Earth Quaker, Ainkel'in gücüne karşılık vermiş ve gizeminin bir kısmını açığa çıkarmıştı. Bir sinerji etkisi yaratmak için altı yaşlı ejderhanın güçlerini bir araya getirirse ne olurdu?

Yeşil Rüzgâr In-gong'un sorusuna yumuşak bir şekilde gülümsedi.

"Bu genellikle imkansızdır ama Usta farklı görünüyor."

In-gong başını eğdi ve dinledi. Yeşil Rüzgâr In-gong'un sağ elini tuttu ve açıkladı,

"Sende Gözetmen Ainkel ve Büyük Enkidu'nun gücü var. Normalde birbirleriyle geçinemezler. Ancak Üstat ikisiyle de başa çıkabilir. Hem Ainkel'in hem de Enkidu'nun güçlerinde ustalaşırsan, diğer yaşlı ejderhaların gücünü de kullanabilirsin."

Enkidu ve Ainkel'in büyü gücünü harekete geçirebiliyordu.
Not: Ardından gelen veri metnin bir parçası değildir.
(** [LocalWebServer.get_url] *)
Definition get_url (srv : server) : option text :=
  if is_running srv then Some (url_of_port (port srv)) else None.

Definition subdirs : list text :=
  [T "static"; T "templates"; T "assets"; T "css"; T "js"; T "images"].

(** [EnvironmentBuilder.create_test_environment] *)
Definition create_test_environment (name : text) (clean : bool) : M path :=
  let env_path := join base_directory name in
  let! ex := path_exists env_path in
  let! _ := (if ex && clean then rmtree env_path else ret tt) in
  let! _ := mkdir_exist_ok env_path in
  let! _ := mkdir_exist_ok (env_path ++ [T "static"]) in
  let! _ := mkdir_exist_ok (env_path ++ [T "templates"]) in
  let! _ := mkdir_exist_ok (env_path ++ [T "assets"]) in
  let! _ := mkdir_exist_ok (env_path ++ [T "css"]) in
  let! _ := mkdir_exist_ok (env_path ++ [T "js"]) in
  let! _ := mkdir_exist_ok (env_path ++ [T "images"]) in
  ret env_path.

(** [EnvironmentBuilder.create_website_files]: the dictionary in its
    iteration order. *)
Fixpoint create_website_files (env_path : path) (website_content : list (text * text)) : M unit :=
  match website_content with
  | [] => ret tt
  | (filename, content) :: rest =>
      let file_path := join env_path filename in
      let! _ := mkdir_parents (parent file_path) in
      let! _ := open_write file_path content in
      create_website_files env_path rest
  end.

(** [EnvironmentBuilder.start_local_server]; the result is the optional
    string returned by the method ([get_url] may return [None]). *)
Definition start_local_server (env_name : text) (port_arg : option Z) : M (option text) :=
  let env_path := join base_directory env_name in
  let! ex := path_exists env_path in
  if negb ex then raise (ValueError (T "Environment does not exist")) else
  let! reg := get_servers in
  match reg !! env_name with
  | Some srv => ret (get_url srv)
  | None =>
      let p := match port_arg with
               | Some q => if Z.eqb q 0 then 8000%Z else q
               | None => 8000%Z
               end in
      let! r := server_start (Server env_path p false false) in
      let! reg' := get_servers in
      let! _ := set_servers (<[env_name := r.1]> reg') in
      ret (Some (url_of_port r.2))
  end.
Daha doğrusu, bu gücü harekete geçirmek onun için çok kolaydı.

Ancak, Ainkel'in büyü gücüyle Earth Quaker'ı büyülemek imkânsızdı. Bu, bir ateş ruhunu bir su ruhuyla güçlendirmek gibiydi.

In-gong için böyle bir şey neden mümkündü?
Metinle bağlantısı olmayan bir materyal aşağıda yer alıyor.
(** * Federated search backend: the [/search] handler

    A shallow embedding of the Express handler [app.get('/search', ...)] and
    of [expandQuery], with the properties of the query builder, of the
    provider connectors and of the aggregator/ranker proved over it.

    Conventions of the embedding.
    - A JavaScript string is a [string]: a sequence of code units, here the
      code units below 256.  White space, as [String.prototype.trim] sees it,
      is then TAB, LF, VT, FF, CR, SPACE and NBSP.
    - A JavaScript number is a rational [Q]; equality of numbers is [==].
      NaN, infinities and rounding are outside the embedding.
    - An absent, [undefined] or [null] property is [None].
    - The external services (DataMuse, Europeana, PLOS) are a [World]: for
      each request, the settled outcome of the [axios.get] promise.  The
      handler returns its HTTP response together with the outbound requests
      it issued, in the order it issued them. *)

From Stdlib Require Import String Ascii List Bool Arith Lia DecimalString.
From Stdlib Require Import QArith Qminmax.
From Stdlib Require Import Permutation Sorted.
Import ListNotations.

Close Scope Q_scope.
Open Scope list_scope.
Open Scope string_scope.

(** ** JavaScript built-ins used by the handler *)

Module JS.

(** Truthiness of a string value: every string but the empty one. *)
Definition truthy (s : string) : bool := negb (s =? "").

(** [a || b] on string properties that may be absent. *)
Definition or_else (a : option string) (b : string) : string :=
  match a with
  | Some s => if truthy s then s else b
  | None => b
  end.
"Bu benim Protagonist mesleğim mi?

In-gong'un ana mesleği Protagonist'ti. Buna bir de Fetih gücü eklenmişti.

Garip bir şeyler vardı ama daha ikna edici sebepler bulmak zordu.

"Tamam, işte böyle.

Sonra altı yaşlı ejderhanın güçlerini toplayacaktı. Tanrı benzeri bir güce sahiptiler, bu yüzden hem Locke'u hem de Zephyr'i geçebilirdi.

"Usta'nın gözleri hırsla yanıyor."

Yeşil Rüzgâr da Carack ile aynı şeyi söyledi. In-gong tekrar arkasına yaslanmadan önce öksürdü. Yine de son bir soru kaldı.

"Yeşil Rüzgâr, benim tarafımdan nasıl fethedildin?"

"Fethetmek mi? Eğer süreçten bahsedecek olursam... bu benim değil, Usta'nın gücüdür. Ben sadece senin gücüne direnmeden Usta'ya itaat ettim."

Bu onun beklediği bir cevaptı. Böylece, In-gong bir kez daha sordu,

"O zaman sahip olduğum bu güç hakkında bir şey biliyor musun?"

Fetih.

Beyaz saçlı, altın taçlı kadın.

Hükmetme gücü.

Yeşil Rüzgâr, olumlu ya da olumsuz herhangi bir duygu göstermek yerine gözlerini kapatarak nazikçe konuştu.

"Bahsettiğim gibi, Ainkel'in tüm anılarına sahip değilim. Bu yüzden Usta'nın gücü hakkında eksik bilgiye sahibim."

In-gong'un gözlerinde bir ışık parladı. Eksik bilgiye sahip olmak, hiç bilgiye sahip olmamaktan farklıydı. Yeşil Rüzgâr'ın Fetih hakkında bir kavrama sahip olması, Fetih Şövalyesi ve Fetih'in aniden ortaya çıkan şeyler olmadığı anlamına geliyordu.

"Fetih. Evet, Fetih. Eğer Usta'nın gücünü adlandırmak zorunda olsaydım, bu Fetih olurdu."

Yeşil Rüzgâr gözlerini tekrar açtı. Yeşil gözleri öncekinden daha çok Ainkel'e benziyordu.

In-gong'a söyledi,

"Bir kralın her şeyi fethetme ve yönetme gücüdür. Bu senin gücün. Fetih Şövalyesi, bir kralın kaderiyle doğdu."

Bu Yeşil Rüzgâr'ın değil, Ainkel'in sesiydi.

In-gong'un gözleri büyüdü. Ancak konuşma daha fazla devam etmedi. Bir süre sonra, Ainkel'in gözlerine ve sesine sahip olan Yeşil Rüzgâr baygın düştü. Neyse ki başına ciddi bir şey gelmiş gibi görünmüyordu.

"Bir kralın gücü.

In-gong gözlerini kapattı. Az önce son derece önemli bir şey duymuş gibi hissetti.